What are Azure Locks?

Azure Locks are a feature provided by Microsoft Azure that allow you to prevent the accidental or intentional modification or deletion of critical resources within your subscription. Essentially, Azure Locks put a safeguard in place that helps to maintain the integrity and availability of your infrastructure components.

Learn more at Lock your resources to protect your infrastructure

Why should I use Azure Locks?

Azure Locks help prevent the accidental or intentional deletion of resources. Unfortunately, mistakes happen and sometimes a simple accidental deletion of a resource can lead to sever disruptions in an environment.
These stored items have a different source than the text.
(** A finite positive float lies above / below another as their exponents
    and mantissas do. *)
Lemma SFleb_finite_l (ma : positive) (ea : Z) (f : spec_float) :
  SFleb (S754_finite false ma ea) f = true ->
  f = S754_infinity false
  \/ exists m e, f = S754_finite false m e
       /\ (ea <= e)%Z /\ (e = ea -> (Z.pos ma <= Z.pos m)%Z).
Proof.
  unfold SFleb, SFcompare.
  destruct f as [s|s| |s m e]; try discriminate.
  - destruct s; [discriminate|]. left. reflexivity.
  - destruct s; [discriminate|]. intros H. right. exists m, e.
    split; [reflexivity|].
    destruct (Z.compare_spec ea e) as [He|He|He]; try discriminate.
    + subst e. split; [apply Z.le_refl|]. intros _.
      rewrite Pos.compare_cont_spec in H. unfold Pos.switch_Eq in H.
      destruct (Pos.compare_spec ma m) as [Hm|Hm|Hm]; try discriminate.
      * rewrite Hm. apply Z.le_refl.
      * apply Z.lt_le_incl, Pos2Z.pos_lt_pos. exact Hm.
    + split; [apply Z.lt_le_incl; exact He|]. intros ->. 
      exfalso. exact (Z.lt_irrefl _ He).
Qed.

Lemma SFleb_finite_r (mb : positive) (eb : Z) (m : positive) (e : Z) :
  SFleb (S754_finite false m e) (S754_finite false mb eb) = true ->
  (e <= eb)%Z /\ (e = eb -> (Z.pos m <= Z.pos mb)%Z).
Proof.
  unfold SFleb, SFcompare. intros H.
  destruct (Z.compare_spec e eb) as [He|He|He]; try discriminate.
  - subst e. split; [apply Z.le_refl|]. intros _.
    rewrite Pos.compare_cont_spec in H. unfold Pos.switch_Eq in H.
    destruct (Pos.compare_spec m mb) as [Hm|Hm|Hm]; try discriminate.
    + rewrite Hm. apply Z.le_refl.
    + apply Z.lt_le_incl, Pos2Z.pos_lt_pos. exact Hm.
  - split; [apply Z.lt_le_incl; exact He|]. intros ->.
    exfalso. exact (Z.lt_irrefl _ He).
Qed.
(* ===== verification/QueueTailq.v ===== *)
(** * Tail queues (TAILQ)

    The TAILQ macros of queue.h, the family the kernel thread queue and the
    userspace example use. A head and an entry have the same two-word layout,
    which TAILQ_LAST and TAILQ_PREV exploit: they read an entry as if it were
    a head. *)

From stdpp Require Import base gmap list.
From iris.proofmode Require Import proofmode.
From S2P Require Import Prelude CMem QueueSeg QueueDlist.

Section tailq.
Context (field : Z).

(** ** Operations *)

(** [&TAILQ_FIRST(head)] and [&(head)->tqh_last] *)
Definition TAILQ_FIRST_addr (head : val) : M val := mret head.
Definition tqh_last_addr (head : val) : M val := addr_of head sizeof_ptr.

Definition TAILQ_FIRST (head : val) : M val := a ← TAILQ_FIRST_addr head; load a.
Definition tqh_last (head : val) : M val := a ← tqh_last_addr head; load a.
Definition set_tqh_last (head v : val) : M unit := a ← tqh_last_addr head; store a v.

(** [&TAILQ_NEXT(elm)] and [&(elm)->field.tqe_prev] *)
Definition TAILQ_NEXT_addr (elm : val) : M val := addr_of elm field.
Definition tqe_prev_addr (elm : val) : M val := e ← addr_of elm field; addr_of e sizeof_ptr.

Definition TAILQ_NEXT (elm : val) : M val := a ← TAILQ_NEXT_addr elm; load a.
Definition tqe_prev (elm : val) : M val := a ← tqe_prev_addr elm; load a.
Definition set_tqe_prev (elm v : val) : M unit := a ← tqe_prev_addr elm; store a v.

Definition TAILQ_EMPTY (head : val) : M bool := f ← TAILQ_FIRST head; ptr_eq f Vnull.

(** [( *(((struct headname * )((head)->tqh_last))->tqh_last))] *)
Definition TAILQ_LAST (head : val) : M val :=
  l ← tqh_last head; p ← tqh_last l; load p.

(** [( *(((struct headname * )((elm)->field.tqe_prev))->tqh_last))] *)
Definition TAILQ_PREV (elm : val) : M val :=
  l ← tqe_prev elm; p ← tqh_last l; load p.

Definition TAILQ_FOREACH {A : Type} (fuel : nat) (head : val)
    (body : val → A → M A) (a : A) : M A :=
  var ← TAILQ_FIRST head; for_each fuel TAILQ_NEXT var body a.

Definition TAILQ_FOREACH_REVERSE {A : Type} (fuel : nat) (head : val)
    (body : val → A → M A) (a : A) : M A :=
  var ← TAILQ_LAST head; for_each fuel TAILQ_PREV var body a.

(** [(var) ? TAILQ_NEXT(var) : NULL] *)
Definition next_or_null (var : val) : M val :=
  n ← ptr_eq var Vnull;
  if (n : bool) then mret Vnull else TAILQ_NEXT var.

Fixpoint foreach_safe {A : Type} (fuel : nat) (var next : val)
    (body : val → A → M A) (a : A) : M A :=
  match fuel with
  | O => st_fail
  | S fuel =>
      stop ← ptr_eq var Vnull;
      if (stop : bool) then mret a
      else a ← body var a; next' ← next_or_null next; foreach_safe fuel next next' body a
  end.

Definition TAILQ_FOREACH_SAFE {A : Type} (fuel : nat) (head : val)
    (body : val → A → M A) (a : A) : M A :=
  var ← TAILQ_FIRST head;
  next ← next_or_null var;
  foreach_safe fuel var next body a.

(** The initializer of a head variable: both fields, in the order of the struct. *)
Definition TAILQ_HEAD_INITIALIZER (head : val) : M unit :=
  a ← TAILQ_FIRST_addr head; store a Vnull;;
  a ← TAILQ_FIRST_addr head; set_tqh_last head a.

Definition TAILQ_INIT (head : val) : M unit :=
  a ← TAILQ_FIRST_addr head; store a Vnull;;
  a ← TAILQ_FIRST_addr head; set_tqh_last head a.

Definition TAILQ_INSERT_AFTER (head listelm elm : val) : M unit :=
  n ← TAILQ_NEXT listelm;
  a ← TAILQ_NEXT_addr elm; store a n;;
  last ← ptr_eq n Vnull;
  (if (negb last) then
     n ← TAILQ_NEXT elm; a ← TAILQ_NEXT_addr elm; set_tqe_prev n a
   else a ← TAILQ_NEXT_addr elm; set_tqh_last head a);;
  a ← TAILQ_NEXT_addr listelm; store a elm;;
  a ← TAILQ_NEXT_addr listelm; set_tqe_prev elm a.

Definition TAILQ_INSERT_BEFORE (listelm elm : val) : M unit :=
  p ← tqe_prev listelm; set_tqe_prev elm p;;
  a ← TAILQ_NEXT_addr elm; store a listelm;;
  p ← tqe_prev listelm; store p elm;;
  a ← TAILQ_NEXT_addr elm; set_tqe_prev listelm a.

Definition TAILQ_INSERT_HEAD (head elm : val) : M unit :=
  f ← TAILQ_FIRST head;
  a ← TAILQ_NEXT_addr elm; store a f;;
  last ← ptr_eq f Vnull;
  (if (negb last) then
     f ← TAILQ_FIRST head; a ← TAILQ_NEXT_addr elm; set_tqe_prev f a
   else a ← TAILQ_NEXT_addr elm; set_tqh_last head a);;
  a ← TAILQ_FIRST_addr head; store a elm;;
  a ← TAILQ_FIRST_addr head; set_tqe_prev elm a.

Definition TAILQ_INSERT_TAIL (head elm : val) : M unit :=
  a ← TAILQ_NEXT_addr elm; store a Vnull;;
  l ← tqh_last head; set_tqe_prev elm l;;
  l ← tqh_last head; store l elm;;
  a ← TAILQ_NEXT_addr elm; set_tqh_last head a.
It some cases, there can be a shared resource that is needed to become available and you.

Types of Azure Locks

Azure Locks come in two types:

  1. Delete Locks: These locks prevent the deletion of a resource. They are especially useful for safeguarding critical resources that should never be deleted, such as key virtual machines, databases, or storage accounts.
  2. Read-Only Locks: These locks prevent any modification to the resource, including both configuration changes and deletions. They are useful when you want to ensure that a resource remains in a specific state without any alterations.

Just remember, it is very important to make sure the right security is in place to make sure someone else cannot remove the lock you are enforcing on an item.

Implementing Azure Locks

Implementing Azure Locks is a straightforward process:

  1. Using the Azure Portal:
    • Navigate to the Azure Portal.
    • Find the resource you want to lock.
    • In the resource’s settings, look for the “Locks” option.
    • Add a new lock, specifying its type and a description.
  2. Using Azure PowerShell:
    • Utilize the New-AzResourceLock cmdlet to create a lock.
    • Specify the resource, lock type (Delete or Read-Only), and a lock name.
  3. Using Azure CLI:
    • Use the az lock create command.
    • Specify the resource ID, lock type, and lock name.
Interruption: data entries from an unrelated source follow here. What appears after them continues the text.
(** ** Properties *)

(** reading. A read of at least 21 bytes from offset 0 puts the decimal text of the
    value and a newline in the user's buffer, terminated, leaves the bytes
    after the first 21 alone and moves the offset so that the next read reports the end
    of the file. A value whose text has 20 characters loses the newline: the
    buffer of 21 bytes has no room for it. *)
Theorem read_delivers (s : procfs) umem count :
  in_s64 (test_proc s) → (21 <= count < 2 ^ 31)%Z → (count <= Z.of_nat (length umem))%Z →
  ∃ umem', procfs_read_long true umem count 0 s = Some ((count, count, umem'), s) ∧
    c_string umem' = Some (if (length (dec (test_proc s)) <=? 19)%nat
                           then dec (test_proc s) ++ [ch_nl] else dec (test_proc s)) ∧
    drop 21 umem' = drop 21 umem ∧ length umem' = length umem ∧
    procfs_read_long true umem' count count s = Some ((0%Z, count, umem'), s).
Proof.
  intros Hv Hc Hu. exists (long_buffer (test_proc s) ++ drop 21 umem). split_and!.
  - rewrite read_long_first //; lia.
  - unfold long_buffer. pose proof (long_text_length (test_proc s)).
    replace (21 - length (long_text (test_proc s))) with (S (20 - length (long_text (test_proc s)))) by lia.
    rewrite -app_assoc. simpl. rewrite c_string_app; [by apply long_text_nonzero|]. f_equal.
    unfold long_text. pose proof (dec_length _ Hv). destruct (Nat.leb_spec (length (dec (test_proc s))) 19).
    + rewrite take_ge // length_app /=. lia.
    + rewrite take_app_le; [lia|]. by rewrite take_ge; [lia|].
  - rewrite drop_app_ge; [rewrite long_buffer_length; lia|]. by rewrite long_buffer_length.
  - rewrite length_app long_buffer_length length_drop. lia.
  - unfold procfs_read_long. rewrite u64_id; [unfold in_u64; lia|]. by rewrite Z.leb_refl.
Qed.

Lemma read_delivers_witness :
  let s := ProcFS true (-12) [] 0 in
  in_s64 (test_proc s) ∧
  ∃ umem', procfs_read_long true (replicate 30 255%Z) 30 0 s = Some ((30, 30, umem')%Z, s) ∧
    c_string umem' = Some [45; 49; 50; 10]%Z.
Proof.
  intros s. split; [unfold in_s64; simpl; lia|].
  destruct (read_delivers s (replicate 30 255%Z) 30) as (umem' & E & Hc & _);
    [unfold in_s64; simpl; lia|lia|rewrite length_replicate; lia|].
  exists umem'. split; [exact E|]. rewrite Hc. reflexivity.
Defined.

(** A short read overruns. The handler copies 21 bytes whatever size the
    caller asked for: a read of fewer bytes reports [count] bytes but overwrites the
    user's memory after them, up to the terminator at index 20. When fewer than 21
    bytes are mapped, the copy fails, the read reports 0 bytes as at the end of the
    file, and the kernel buffer is not freed. *)
Theorem read_overruns (s : procfs) umem count :
  (0 < count <= 20)%Z → (count <= Z.of_nat (length umem))%Z →
  (21 ≤ length umem →
   ∃ umem', procfs_read_long true umem count 0 s = Some ((count, count, umem'), s) ∧
     take 21 umem' = long_buffer (test_proc s) ∧ umem' !! 20 = Some 0%Z) ∧
  (length umem < 21 →
   ∃ umem', procfs_read_long true umem count 0 s =
     Some ((0%Z, 0%Z, umem'), set_live (S (live_buffers s)) s)).
Proof.
  intros Hc Hn. split; intros Hu.
  - exists (long_buffer (test_proc s) ++ drop 21 umem).
    pose proof (long_buffer_length (test_proc s)) as Hl. split_and!.
    + rewrite read_long_first //; lia.
    + rewrite take_app_le; [lia|]. by rewrite take_ge; [lia|].
    + rewrite lookup_app_l; [lia|]. unfold long_buffer. pose proof (long_text_length (test_proc s)).
      rewrite lookup_app_r; [lia|]. apply lookup_replicate_2. lia.
  - unfold procfs_read_long. change (u64 0) with 0%Z. rewrite (proj2 (Z.leb_gt _ _)); [lia|].
    unfold mbind, ST_bind, kzalloc_buffer, st_get, copy_to_user, LONG_BUF_LEN.
    rewrite (proj2 (Nat.ltb_lt 0 _)); [lia|]. by eexists.
Qed.
(** A file of 2^31 bytes or more: the buffer has reached 2^31 bytes when it is full, and its doubled size
    is 0 in 32 bits. *)
Lemma image_loop_wraps fuel f oks j data :
  (14 <= j <= 31)%Z → (Z.of_nat (length data) < 2 ^ j)%Z →
  (2 ^ 31 <= Z.of_nat (length data + length (f_content f)))%Z → all_ok f oks (length (f_content f)) →
  image_loop fuel f oks (2 ^ j) data = None.
Proof.
  revert f oks j data. induction fuel as [|fuel IH]; intros f oks j data Hj Hlt Htot (Hp & Hoks & Hn); [done|].
  assert (2 ^ j <= 2 ^ 31)%Z as Hmax by (apply Z.pow_le_mono_r; lia).
  cbn [image_loop]. rewrite u64_id; [unfold in_u64; lia|].
  set (n := Z.to_nat (2 ^ j - Z.of_nat (length data))).
  destruct (read_plan_ok f n Hp) as (bs & f' & E & Hp'). rewrite E.
  destruct (read_spec f n bs f' ltac:(unfold n; lia) E) as (Hc & Hlen & Hnil).
  destruct bs as [|b bs]; [rewrite (Hnil eq_refl) Nat.add_0_r in Htot; lia|].
  rewrite Hc in Htot, Hn. rewrite length_app in Htot, Hn. rewrite (length_app data). cbn [length] in *.
  rewrite (proj2 (Z.ltb_ge _ _)); [unfold n in *; lia|].
  destruct (Z.eqb_spec (Z.of_nat (length data + S (length bs))) (2 ^ j)) as [Heq|Hne].
  - destruct (decide (j = 31%Z)) as [->|Hj']; [done|].
    assert (2 ^ j * 2 = 2 ^ (j + 1))%Z as -> by (rewrite Z.pow_add_r; lia).
    assert (0 < 2 ^ (j + 1) <= 2 ^ 31)%Z as Hb by (split; [apply Z.pow_pos_nonneg; lia|apply Z.pow_le_mono_r; lia]).
    rewrite u32_id; [unfold in_u32; lia|]. rewrite (proj2 (Z.eqb_neq _ _)); [lia|].
    destruct (next_ok_true oks (length bs + length (f_content f')) Hoks ltac:(lia)) as (oks' & -> & Ho' & Hn').
    apply IH; [lia|rewrite length_app /= Heq; apply Z.pow_lt_mono_r; lia|rewrite length_app /=; lia|].
    split_and!; [done..|lia].
  - apply IH; [lia|rewrite length_app /=; unfold n in *; lia|rewrite length_app /=; lia|]. split_and!; [done..|lia].
Qed.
Once a delete lock is applied, when a user tries to delete they will recieve the following error.

What is a Use Case to Use Azure Locks

A use case I regularly recommend is using Azure Locks to secure the Pure Cloud Block Store (CBS). CBS is a software defined solution that encompasses many components such as CosmosDB, Keyvault, Virtual Machines and Managed Disks. With many systems relying on this critical resource utiliing an Azure Lock to prevent accidental deletion of modification is ideal.
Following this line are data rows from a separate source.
(* ===== verification/RbTree.v ===== *)
(** * Red-black trees and the RB macros (cache.h, linux/rbtree.h)

    The intrusive trees of the scan cache as trees of record pointers
    ([container_of] from a node to its record is then the identity). The functions
    of linux/rbtree.h are the operations of the class [RbLib]; [RbLaws] states
    their documented effect on the in-order sequence of nodes and that they keep
    the tree a red-black tree. [reference_rb] is a concrete library
    with the insertion fix-up, which shows the laws can hold. The macros of
    cache.h are defined on top of the interface. *)

From Stdlib Require Import ZArith Lia ssreflect.
From stdpp Require Import base list numbers gmap sorting.
From S2P Require Import Prelude.

(** ** Trees *)

Inductive color := Red | Black.

Inductive tree :=
  | Leaf
  | Node (c : color) (l : tree) (p : positive) (r : tree).

(** A link [n] of the insertion loop: the fields followed from the root. *)
Inductive side := Left | Right.

Fixpoint inorder (t : tree) : list positive :=
  match t with
  | Leaf => []
  | Node _ l p r => inorder l ++ p :: inorder r
  end.

(** The subtree a link points to. *)
Fixpoint slot (n : list side) (t : tree) : option tree :=
  match n, t with
  | [], _ => Some t
  | Left :: n, Node _ l _ _ => slot n l
  | Right :: n, Node _ _ _ r => slot n r
  | _ :: _, Leaf => None
  end.

(** The nodes that precede and follow a link in the in-order sequence. *)
Fixpoint before (n : list side) (t : tree) : list positive :=
  match n, t with
  | Left :: n, Node _ l _ _ => before n l
  | Right :: n, Node _ l p r => inorder l ++ p :: before n r
  | _, _ => []
  end.

Fixpoint after (n : list side) (t : tree) : list positive :=
  match n, t with
  | Left :: n, Node _ l p r => after n l ++ p :: inorder r
  | Right :: n, Node _ _ _ r => after n r
  | _, _ => []
  end.

(** [rb t c h]: [t] has a root of colour [c] (the empty tree is black), black
    height [h], and no red node has a red child. *)
Inductive rb : tree → color → nat → Prop :=
  | rb_leaf : rb Leaf Black 0
  | rb_red l p r h : rb l Black h → rb r Black h → rb (Node Red l p r) Red h
  | rb_black l p r c c' h : rb l c h → rb r c' h → rb (Node Black l p r) Black (S h).

Definition rb_valid (t : tree) : Prop := ∃ h, rb t Black h.

(** ** The interface of linux/rbtree.h *)

Class RbLib := {
  rb_link_node : positive → list side → tree → tree;
  rb_insert_color : positive → tree → tree;
  rb_erase : positive → tree → tree;
  rb_replace_node : positive → positive → tree → tree;
  rb_first : tree → option positive;
  rb_last : tree → option positive;
  rb_next : positive → tree → option positive;
  rb_prev : positive → tree → option positive;
}.

Class RbLaws (L : RbLib) := {
  rb_insert_inorder p n t :
    slot n t = Some Leaf → p ∉ inorder t →
    inorder (rb_insert_color p (rb_link_node p n t)) = before n t ++ p :: after n t;
  rb_insert_valid p n t :
    rb_valid t → slot n t = Some Leaf → p ∉ inorder t →
    rb_valid (rb_insert_color p (rb_link_node p n t));
  rb_erase_inorder p t l r :
    NoDup (inorder t) → inorder t = l ++ p :: r → inorder (rb_erase p t) = l ++ r;
  rb_erase_valid p t :
    rb_valid t → NoDup (inorder t) → p ∈ inorder t → rb_valid (rb_erase p t);
  rb_replace_inorder old new t l r :
    NoDup (inorder t) → new ∉ inorder t → inorder t = l ++ old :: r →
    inorder (rb_replace_node old new t) = l ++ new :: r;
  rb_replace_valid old new t : rb_valid t → rb_valid (rb_replace_node old new t);
  rb_first_inorder t : rb_first t = head (inorder t);
  rb_last_inorder t : rb_last t = last (inorder t);
  rb_next_inorder p t l r :
    NoDup (inorder t) → inorder t = l ++ p :: r → rb_next p t = head r;
  rb_prev_inorder p t l r :
    NoDup (inorder t) → inorder t = l ++ p :: r → rb_prev p t = last l;
}.

(** ** The macros of cache.h *)

Section macros.
Context `{L : RbLib} {S : Type}.

(** [RB_EMPTY_ROOT(root)] *)
Definition RB_EMPTY_ROOT (root : tree) : bool :=
  match root with Leaf => true | Node _ _ _ _ => false end.

(** The [while ( *n)] loop of RB_INSERT: the link it ends with, or [None] for
    the jump to [dup]. [cmp this] is [cmp(new, this)]. *)
Fixpoint rb_insert_walk (cmp : positive → ST S Z) (t : tree) : ST S (option (list side)) :=
  match t with
  | Leaf => mret (Some [])
  | Node _ l this r =>
      res ← cmp this;
      if (res =? 0)%Z then mret None
      else if (res <? 0)%Z then n ← rb_insert_walk cmp l; mret ((cons Left) <$> n)
      else n ← rb_insert_walk cmp r; mret ((cons Right) <$> n)
  end.

(** The new root and the result: 0, or -1 when an equal key is present. *)
Definition RB_INSERT (root : tree) (new : positive) (cmp : positive → ST S Z) : ST S (tree * Z) :=
  n ← rb_insert_walk cmp root;
  match n with
  | Some n => mret (rb_insert_color new (rb_link_node new n root), 0%Z)
  | None => mret (root, (-1)%Z)
  end.

(** [RB_SEARCH]: the record found; [None] leaves [search_record] as it was. *)
Fixpoint RB_SEARCH (root : tree) (cmp : positive → ST S Z) : ST S (option positive) :=
  match root with
  | Leaf => mret None
  | Node _ l this r =>
      res ← cmp this;
      if (res =? 0)%Z then mret (Some this)
      else if (res <? 0)%Z then RB_SEARCH l cmp
      else RB_SEARCH r cmp
  end.

(** Erasing or replacing a node that is not in the tree is undefined. *)
Definition RB_REMOVE (root : tree) (removeRecord : positive) : ST S tree :=
  if bool_decide (removeRecord ∈ inorder root)
  then mret (rb_erase removeRecord root) else st_fail.

Definition RB_REPLACE (root : tree) (old new : positive) : ST S tree :=
  if bool_decide (old ∈ inorder root)
  then mret (rb_replace_node old new root) else st_fail.

Definition RB_FIRST (root : tree) : option positive := rb_first root.

Definition RB_LAST (root : tree) : option positive := rb_last root.

Definition RB_NEXT (root : tree) (ptr : positive) : ST S (option positive) :=
  if bool_decide (ptr ∈ inorder root) then mret (rb_next ptr root) else st_fail.

Definition RB_PREV (root : tree) (ptr : positive) : ST S (option positive) :=
  if bool_decide (ptr ∈ inorder root) then mret (rb_prev ptr root) else st_fail.
End macros.

(** ** The reference library *)

(** A frame of the path from a node up to the root: the side the node is on,
    and its parent's colour, element and other child. *)
Record frame := Frame { f_side : side; f_col : color; f_elt : positive; f_sib : tree }.

Definition plug1 (t : tree) (f : frame) : tree :=
  match f_side f with
  | Left => Node (f_col f) t (f_elt f) (f_sib f)
  | Right => Node (f_col f) (f_sib f) (f_elt f) t
  end.

Definition plug (t : tree) (k : list frame) : tree := foldl plug1 t k.

Definition blacken (t : tree) : tree :=
  match t with Leaf => Leaf | Node _ l p r => Node Black l p r end.

(** The rotations at a black grandparent [y] with a black uncle [u]. *)
Definition rotate (s s' : side) (t : tree) (x : positive) (sib : tree) (y : positive) (u : tree)
    : tree :=
  match s, s', t with
  | Left, Left, _ => Node Black t x (Node Red sib y u)
  | Right, Right, _ => Node Black (Node Red u y sib) x t
  | Right, Left, Node _ a p b => Node Black (Node Red sib x a) p (Node Red b y u)
  | Left, Right, Node _ a p b => Node Black (Node Red u y a) p (Node Red b x sib)
  | _, _, Leaf => Leaf
  end.

(** The fix-up loop from a red node [t] with the path [k] above it. *)
Fixpoint fixup (t : tree) (k : list frame) : tree :=
  match k with
  | [] => blacken t
  | Frame s Red x sib :: Frame s' c y u :: k' =>
      match u with
      | Node Red _ _ _ => fixup (plug1 (plug1 t (Frame s Black x sib)) (Frame s' Red y (blacken u))) k'
      | _ => plug (rotate s s' t x sib y u) k'
      end
  | _ => plug t k
  end.

(** The path to a node. *)
Fixpoint locate (p : positive) (t : tree) (k : list frame) : option (tree * list frame) :=
  match t with
  | Leaf => None
  | Node c l q r =>
      if bool_decide (p = q) then Some (t, k)
      else if bool_decide (p ∈ inorder l) then locate p l (Frame Left c q r :: k)
      else locate p r (Frame Right c q l :: k)
  end.

Fixpoint link_at (p : positive) (n : list side) (t : tree) : tree :=
  match n, t with
  | [], _ => Node Red Leaf p Leaf
  | Left :: n, Node c l q r => Node c (link_at p n l) q r
  | Right :: n, Node c l q r => Node c l q (link_at p n r)
  | _ :: _, Leaf => Leaf
  end.

Definition insert_fixup (p : positive) (t : tree) : tree :=
  match locate p t [] with Some (s, k) => fixup s k | None => t end.

(** The link after the last node. *)
Fixpoint rightmost (t : tree) : list side :=
  match t with Leaf => [] | Node _ _ _ r => Right :: rightmost r end.

Definition insert_last (t : tree) (p : positive) : tree :=
  insert_fixup p (link_at p (rightmost t) t).

(** Erasing rebuilds the tree from the other nodes. *)
Definition erase (p : positive) (t : tree) : tree :=
  foldl insert_last Leaf (filter (λ q, q ≠ p) (inorder t)).

Fixpoint replace (old new : positive) (t : tree) : tree :=
  match t with
  | Leaf => Leaf
  | Node c l q r =>
      Node c (replace old new l) (if bool_decide (q = old) then new else q) (replace old new r)
  end.

(** The element after [p], and the one before it. *)
Fixpoint next_in (p : positive) (xs : list positive) : option positive :=
  match xs with
  | [] => None
  | x :: xs => if bool_decide (x = p) then head xs else next_in p xs
  end.

Definition reference_rb : RbLib := {|
  rb_link_node := link_at;
  rb_insert_color := insert_fixup;
  rb_erase := erase;
  rb_replace_node := replace;
  rb_first t := head (inorder t);
  rb_last t := last (inorder t);
  rb_next p t := next_in p (inorder t);
  rb_prev p t := next_in p (reverse (inorder t));
|}.

(** ** Lemmas on the loops of the macros *)

(** Decide the tests on the sign of a comparison. *)
Ltac turn :=
  repeat match goal with
  | |- context [Z.eqb ?x 0] => destruct (Z.eqb_spec x 0) as [Hz|Hz]; try lia; clear Hz
  | |- context [Z.ltb ?x 0] => destruct (Z.ltb_spec x 0) as [Hz|Hz]; try lia; clear Hz
  end.

Section walks.
Context {S : Type} (cmp : positive → ST S Z) (c : positive → Z) (s : S).

(** Every comparison of the walk runs, and leaves the state alone. *)
Definition compares (t : tree) : Prop := ∀ q, q ∈ inorder t → cmp q s = Some (c q, s).

Lemma compares_node col l p r :
  compares (Node col l p r) → compares l ∧ cmp p s = Some (c p, s) ∧ compares r.
Proof. unfold compares. intros H. split; [|split]; intros; apply H; set_solver. Qed.

(** A key between two neighbours [a] and [b] of the sequence, or equal to none:
    where the search turns at a node of the sequence. *)
Lemma cut_node (l r : list positive) p a b :
  l ++ p :: r = a ++ b → Forall (λ q, 0 < c q)%Z a → Forall (λ q, c q < 0)%Z b →
  (c p < 0 ∧ ∃ b', l = a ++ b' ∧ b = b' ++ p :: r)%Z ∨
  (0 < c p ∧ ∃ a', a = l ++ p :: a' ∧ r = a' ++ b)%Z.
Proof.
  intros E Ha Hb. apply app_eq_inv in E as [(k & -> & E)|(k & -> & E)].
  - left. subst. rewrite Forall_app Forall_cons in Hb. split; [tauto|by exists k].
  - destruct k as [|q k]; simplify_eq/=.
    + left. rewrite Forall_cons in Hb. split; [tauto|exists []]. by rewrite !app_nil_r.
    + right. rewrite Forall_app Forall_cons in Ha. split; [tauto|by exists k].
Qed.

(** The key is absent: the search fails, and the insertion loop ends on the
    empty link between the smaller and the greater nodes. *)
Lemma RB_SEARCH_miss t a b :
  compares t → inorder t = a ++ b → Forall (λ q, 0 < c q)%Z a → Forall (λ q, c q < 0)%Z b →
  RB_SEARCH t cmp s = Some (None, s).
Proof.
  revert a b. induction t as [|col l IHl p r IHr]; intros a b Hc E Ha Hb; [done|].
  apply compares_node in Hc as (Hl & Hp & Hr). simpl. rewrite (st_bind_some _ _ _ _ _ Hp).
  destruct (cut_node _ _ _ _ _ E Ha Hb) as [[Hs (b' & E1 & ->)]|[Hs (a' & -> & E1)]].
  - turn.
    rewrite Forall_app in Hb. apply (IHl a b'); tauto.
  - turn.
    rewrite Forall_app Forall_cons in Ha. apply (IHr a' b); tauto.
Qed.

Lemma rb_insert_walk_miss t a b :
  compares t → inorder t = a ++ b → Forall (λ q, 0 < c q)%Z a → Forall (λ q, c q < 0)%Z b →
  ∃ n, rb_insert_walk cmp t s = Some (Some n, s) ∧
    slot n t = Some Leaf ∧ before n t = a ∧ after n t = b.
Proof.
  revert a b. induction t as [|col l IHl p r IHr]; intros a b Hc E Ha Hb.
  { exists []. destruct a, b; done. }
  apply compares_node in Hc as (Hl & Hp & Hr). simpl. rewrite (st_bind_some _ _ _ _ _ Hp).
  destruct (cut_node _ _ _ _ _ E Ha Hb) as [[Hs (b' & E1 & ->)]|[Hs (a' & -> & E1)]].
  - turn.
    rewrite Forall_app in Hb. destruct (IHl a b') as (n & Hn & ? & ? & ?); try tauto.
    exists (Left :: n). rewrite (st_bind_some _ _ _ _ _ Hn). simpl. split_and!; by f_equal.
  - turn.
    rewrite Forall_app Forall_cons in Ha. destruct (IHr a' b) as (n & Hn & ? & ? & ?); try tauto.
    exists (Right :: n). rewrite (st_bind_some _ _ _ _ _ Hn). simpl. split_and!; by repeat f_equal.
Qed.

(** The key is that of the node [x]: the search finds it and the insertion
    loop jumps to [dup]. *)
Lemma hit_node (l r : list positive) p a x b :
  l ++ p :: r = a ++ x :: b → Forall (λ q, 0 < c q)%Z a → c x = 0%Z →
  Forall (λ q, c q < 0)%Z b →
  (p = x ∧ c p = 0%Z) ∨
  (c p < 0 ∧ ∃ b', l = a ++ x :: b' ∧ b = b' ++ p :: r)%Z ∨
  (0 < c p ∧ ∃ a', a = l ++ p :: a' ∧ r = a' ++ x :: b)%Z.
Proof.
  intros E Ha Hx Hb. apply app_eq_inv in E as [(k & -> & E)|(k & -> & E)].
  - destruct k as [|q k]; simplify_eq/=; [by left|]. right; left.
    rewrite Forall_app Forall_cons in Hb. split; [tauto|by exists k].
  - destruct k as [|q k]; simplify_eq/=; [by left|]. right; right.
    rewrite Forall_app Forall_cons in Ha. split; [tauto|by exists k].
Qed.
As we can see in the below example I put an Azure Lock on the resource group.

The resources in that resource group inherited the lock and can not be modified or deleted.


Azure Locks provide a robust mechanism for bolstering the security of your cloud infrastructure. By preventing accidental or unauthorized changes, you can maintain compliance, reduce the risk of costly disruptions, and foster a more secure collaborative environment. Whether you’re protecting critical virtual machines or safeguarding compliance-sensitive data, Azure Locks are an essential tool in your Azure security toolbox. Take advantage of them to provide an additional layer of protection and peace of mind for your organization’s cloud resources.